March 2, 2015
Profiting From Immigration Injustice
Posted on Feb 14, 2010
By Max Blumenthal
The judge replied that while he would issue a “recommendation” for the defendant to serve his time in Washington, the Bureau of Prisons had the final say on where he would serve his prison term. “See!” Garcia said, seething.
If the man’s request to serve his jail term near his family was not met—and it clearly would not be—he could expect to do time at the nearby Eloy Detention Center, operated by a controversial private prison firm called Corrections Corporation of America (CCA). Nine immigrants have died under mysterious circumstances under CCA’s watch at Eloy. The dead include an ailing 62-year-old Ghanian man imprisoned in 2006 for a misdemeanor he had committed in 1979 and a 36-year-old man from Ecuador who was refused treatment for testicular cancer even as he writhed in pain on the floor of his cell. In 2006, another detainee, a 27-year-old immigrant from Colombia who initially refused treatment for headaches and dizziness died weeks later of a seizure when Eloy medical staff members ignored him for an hour after he collapsed. Reporters and lawyers seeking information on the deaths have been stonewalled by CCA and the Immigration and Customs Enforcement Agency (ICE); the death of the Ecuadorean, Felix Frankin Torres-Rodriguez, was never reported by CCA.

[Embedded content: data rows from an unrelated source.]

(* ===== verification/HidInput.v ===== *)
(** Received HID reports.

    For an array field, such as the keys of a keyboard, the device reports which keys
    are pressed; [hid_input_field] turns the difference to the last report into events.  The
    events keep a listener that follows them in step with the field. *)

From S2P Require Import Prelude Hid HidParse HidReport HidBits.

(** ** Keys *)

(** A value of an array that stands for a usage *)
Definition is_key (f : hid_field) (v : Z) : bool :=
  value_in_range f v && match usages f !! Z.to_nat (v - f_min f) with Some u => negb (hid u =? 0) | None => false end.
(** The usages pressed according to a list of values *)
Definition keys (f : hid_field) (l : list Z) : gset Z := list_to_set (map (λ v, v - f_min f) (filter (λ v, is_key f v = true) l)).
(** A listener to the events keeps the set of usages that are pressed. *)
Definition listen (ks : gset Z) (e : hid_event) : gset Z :=
  match e with InputEvent _ u v => if v =? 0 then ks ∖ {[u]} else ks ∪ {[u]} | _ => ks end.

Lemma elem_of_keys f l u : u ∈ keys f l ↔ ∃ v, v ∈ l ∧ is_key f v = true ∧ u = v - f_min f.
Proof.
  unfold keys. rewrite elem_of_list_to_set, list_elem_of_fmap. split.
  - intros (v & -> & Hv%list_elem_of_filter). exists v. naive_solver.
  - intros (v & ? & ? & ->). exists v. split; [done|]. by apply list_elem_of_filter.
Qed.
Lemma key_in f l v : is_key f v = true → v ∈ l ↔ (v - f_min f) ∈ keys f l.
Proof.
  intros Hk. rewrite elem_of_keys. split; [intros ?; by exists v|]. intros (w & Hw & _ & E). by replace v with w by lia.
Qed.
Lemma search_found l v : (search l v =? 0) = bool_decide (v ∈ l).
Proof.
  induction l as [|x l IH]; cbn [search]; [done|]. destruct (Z.eqb_spec x v) as [->|Hne].
  - symmetry. apply bool_decide_eq_true. apply elem_of_cons. by left.
  - rewrite IH. apply bool_decide_ext. rewrite elem_of_cons. naive_solver.
Qed.

Section Input.
Context (mem : nat → bool) (users : hid_users) (Hin : Z.land (claimed users) HID_CLAIMED_INPUT ≠ 0).

(** The usages cover the range of the values. *)
Definition covered (f : hid_field) : Prop := f_max f - f_min f < Z.of_nat (length (usages f)).

Definition added (s s' : rst) (evs : list hid_event) : Prop := data s' = data s ∧ log s' = log s ++ evs.
Lemma added_trans s1 s2 s3 l l' : added s1 s2 l → added s2 s3 l' → added s1 s3 (l ++ l').
Proof. intros [? E1] [? E2]. split; [congruence|]. by rewrite E2, E1, app_assoc. Qed.
Lemma process_run s f u v i : ∃ s' evs, hid_process_event users f u v i s = Done (tt, s') ∧ added s s' evs ∧ ∀ K, foldl listen K evs = listen K (InputEvent (index f) u v).
Proof.
  unfold hid_process_event, log_event. rewrite (proj2 (Z.eqb_neq _ _) Hin). run_simpl. cbn [rtries data log].
  destruct (_ && _ && _); eexists _, _; (split; [reflexivity|]); unfold added; cbn [data log].
  - rewrite <- app_assoc. split; [done|]. done.
  - split; [done|]. done.
Qed.
(** The event of one value: there is one exactly if the value is a key that is not among the others. *)
Lemma array_event_run s f v others p i : covered f →
  ∃ s' evs, array_event users f v others p i s = Done (tt, s') ∧ added s s' evs ∧
    ∀ K, foldl listen K evs = if is_key f v && negb (bool_decide (v - f_min f ∈ keys f others)) then listen K (InputEvent (index f) (v - f_min f) p) else K.
Proof.
  intros Hc. unfold array_event, is_key. destruct (value_in_range f v) eqn:Er; cbn [andb]; [|exists s, []; split; [done|]; split; [split; [done|by rewrite app_nil_r]|done]].
  assert (Hr : f_min f ≤ v ≤ f_max f) by (unfold value_in_range in Er; bool_solve; lia). destruct (lookup_lt_is_Some_2 (usages f) (Z.to_nat (v - f_min f))) as [u Eu]; [unfold covered in Hc; lia|].
  unfold usage_of. rewrite Eu. rewrite (run_bind _ _ s (hid u) s eq_refl). rewrite search_found. destruct (negb (hid u =? 0)) eqn:Eh; cbn [andb]; [|exists s, []; split; [done|]; split; [split; [done|by rewrite app_nil_r]|done]].
  assert (Hk : is_key f v = true) by (unfold is_key; by rewrite Er, Eu, Eh). rewrite (bool_decide_ext _ _ (key_in f others v Hk)).
  destruct (bool_decide _); cbn [negb]; [exists s, []; split; [done|]; split; [split; [done|by rewrite app_nil_r]|done]|apply process_run].
Qed.
(** One turn of the loop of an array: what happens to a usage *)
Definition turn (f : hid_field) (O N : gset Z) (old new : Z) (K : gset Z) : gset Z :=
  let K := if is_key f old && negb (bool_decide (old - f_min f ∈ N)) then K ∖ {[old - f_min f]} else K in
  if is_key f new && negb (bool_decide (new - f_min f ∈ O)) then K ∪ {[new - f_min f]} else K.
Lemma event_loop_run s f n olds news all i : covered f → variable f = false → length olds = length news →
  ∃ s' evs, event_loop users f n olds news all i s = Done (tt, s') ∧ added s s' evs ∧
    ∀ K, foldl listen K evs = foldl (λ K x, turn f (keys f (value f)) (keys f all) (fst x) (snd x) K) K (zip olds news).
Proof.
  intros Hc Hv. revert s n news. induction olds as [|old olds IH]; intros s n [|new news] Hl; [|done|done|].
  { exists s, []. split; [done|]. split; [split; [done|by rewrite app_nil_r]|done]. }
  cbn [event_loop zip]. rewrite Hv. destruct (array_event_run s f old all 0 i Hc) as (s1 & l1 & E1 & A1 & H1). destruct (array_event_run s1 f new (value f) 1 i Hc) as (s2 & l2 & E2 & A2 & H2).
  destruct (IH s2 (n + 1) news ltac:(by injection Hl)) as (s3 & l3 & E3 & A3 & H3). exists s3, (l1 ++ l2 ++ l3). split.
  - rewrite (run_bind _ _ s tt s2); [done|]. by rewrite (run_bind _ _ _ _ _ E1).
  - split; [by eapply added_trans, added_trans|]. intros K. rewrite !foldl_app, H1, H2, H3. done.
Qed.
Definition key_set (f : hid_field) (v : Z) : gset Z := if is_key f v then {[v - f_min f]} else ∅.
Lemma keys_cons f v l : keys f (v :: l) = key_set f v ∪ keys f l.
Proof. unfold keys, key_set. rewrite filter_cons. destruct (is_key f v); [rewrite decide_True by done|rewrite decide_False by done; set_solver]. done. Qed.
Lemma turn_spec f O N old new K u : key_set f new ⊆ N → u ∈ turn f O N old new K ↔ (u ∈ K ∧ ¬ (u ∈ key_set f old ∧ u ∉ N)) ∨ (u ∈ key_set f new ∧ u ∉ O).
Proof.
  unfold turn, key_set. set (a := old - f_min f). set (b := new - f_min f). clearbody a b. intros Hsub.
  assert (Hrel : u ∈ (if is_key f old && negb (bool_decide (a ∈ N)) then K ∖ {[a]} else K) ↔ u ∈ K ∧ ¬ (u ∈ (if is_key f old then {[a]} else ∅ : gset Z) ∧ u ∉ N)).
  { destruct (is_key f old); cbn [andb]; [case_bool_decide; cbn [negb]|]; set_solver. }
  revert Hrel. generalize (if is_key f old && negb (bool_decide (a ∈ N)) then K ∖ {[a]} else K). intros K' <-.
  destruct (is_key f new); cbn [andb]; [case_bool_decide; cbn [negb]|]; set_solver.
Qed.
(** After the turns for [olds] and [news], of the old usages those are left that are not among [olds] or are still
    pressed, and the new ones of [news] are added. *)
Lemma turns_spec f (O N : gset Z) olds news K : length olds = length news → keys f news ⊆ N →
  ∀ u, u ∈ foldl (λ K x, turn f O N (fst x) (snd x) K) K (zip olds news) ↔ (u ∈ K ∧ ¬ (u ∈ keys f olds ∧ u ∉ N)) ∨ (u ∈ keys f news ∧ u ∉ O).
Proof.
  revert news K. induction olds as [|old olds IH]; intros [|new news] K Hl Hsub u; [|done|done|].
  { cbn. set_solver. }
  cbn [zip foldl fst snd]. rewrite keys_cons in Hsub. assert (Hs1 : key_set f new ⊆ N ∧ keys f news ⊆ N) by set_solver. destruct Hs1 as [Hs1 Hs2].
  rewrite (IH news) by (by injection Hl). rewrite turn_spec, !keys_cons, !elem_of_union by done. pose proof (Hs1 u). pose proof (Hs2 u).
  destruct (decide (u ∈ N)), (decide (u ∈ O)); tauto.
Qed.
Lemma turns_keys f O N olds news : length olds = length news → O = keys f olds → N = keys f news → foldl (λ K x, turn f O N (fst x) (snd x) K) O (zip olds news) = N.
Proof.
  intros Hl -> ->. apply set_eq. intros u. rewrite turns_spec by done. destruct (decide (u ∈ keys f olds)), (decide (u ∈ keys f news)); set_solver.
Qed.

When ICE conducted an internal investigation of CCA’s Eloy center in 2006, it found that the facility had “failed on multiple levels to perform basic supervision and provide for the safety and welfare of ICE detainees.” But thanks to Streamline, CCA’s nonunion prison operation continues to bring work to the town of Eloy.
In September, Money magazine ranked the home of Eloy Detention Center, Pinal County, as the county with the fastest rate of job growth in the country. “Over the past several years, we have welcomed three more CCA facilities in Eloy,” boasted Eloy City Manager Joseph Blanton. “CCA has brought nearly 1,500 new jobs to Eloy through these facilities.”
Square, Site wide
As a new group of second-time border crossers appeared before the judge, one man was questioned about a conviction from 1997 for driving under the influence, a crime that could result in a longer sentence. Speaking through the public defender assigned to the group, the defendant pleaded for mercy. “His wife is a U.S. citizen,” the lawyer informed the judge. “He simply wanted to support his family by picking apples in Washington so he spent hundreds of dollars to take a bus from Acapulco to Nogales. He promises he will never come back to the United States.”
The heartfelt plea seemed to do little good. The judge slapped the man with a 150-day sentence and an admonition. “Don’t come back to the U.S. because it is not worth it,” the judge said in a firm but forced tone. “It’s not worth living in fear all the time. There are a lot of countries around the world that have good economies. You might want to consider immigrating to those countries instead.”
The judge, a bespectacled, dour fellow named Thomas Ferraro, sounded sincere issuing his ludicrous advice. Although he had been appointed head of a virtual kangaroo court for a day each week, Ferraro did not rush through the trial as other magistrates were known to do. He was doing his best to hear the concerns of the defendants, even if there was nothing he could do for them. Garcia whispered to me, “Ferraro feels guilty because it’s a total sham, so he’s putting his personal touch on it. He’s one of the nice ones.”
Finally, Ferraro directed his attention to the 50 or so remaining defendants who were first-time offenders. “Do you give up your rights and plead guilty to the crime of illegal entry?” he asked them.
From the gallery and jury box, a baritone chorus rose up: “Si!” None of the female defendants in the front row uttered a sound, however.
“Do each of you understand the essential elements of your guilty plea?” Ferraro asked.
“Si!” the defendants bellowed again.
Before sentencing the migrants to deportation, Ferraro took one last opportunity to scold them. “This is no way to live your life,” he declared. “Most of you are very young and can go back to Mexico and make a living for yourselves and your family. It will be much easier, believe me, and you won’t be separated from your families.”
While the migrants listened impassively on headphones to a translated version of Ferraro’s lecture, 14 criminal defense attorneys peppered throughout the audience gallery busied themselves jotting notes and playing with their BlackBerries. Though a couple of these lawyers with whom I spoke outside the courtroom seemed passionate in their opposition to Streamline, the vast majority were among the most predatory in town. Their participation in Streamline was motivated by the $110 an hour they earned without exerting a scintilla of effort. They operated as deportation conductors, not advocates. According to Heather Williams, the supervisor of the Tucson Federal Public Defenders Office, the federal government shells out between $6,000 and $12,000 each day to pay the private attorneys who represent Streamline defendants.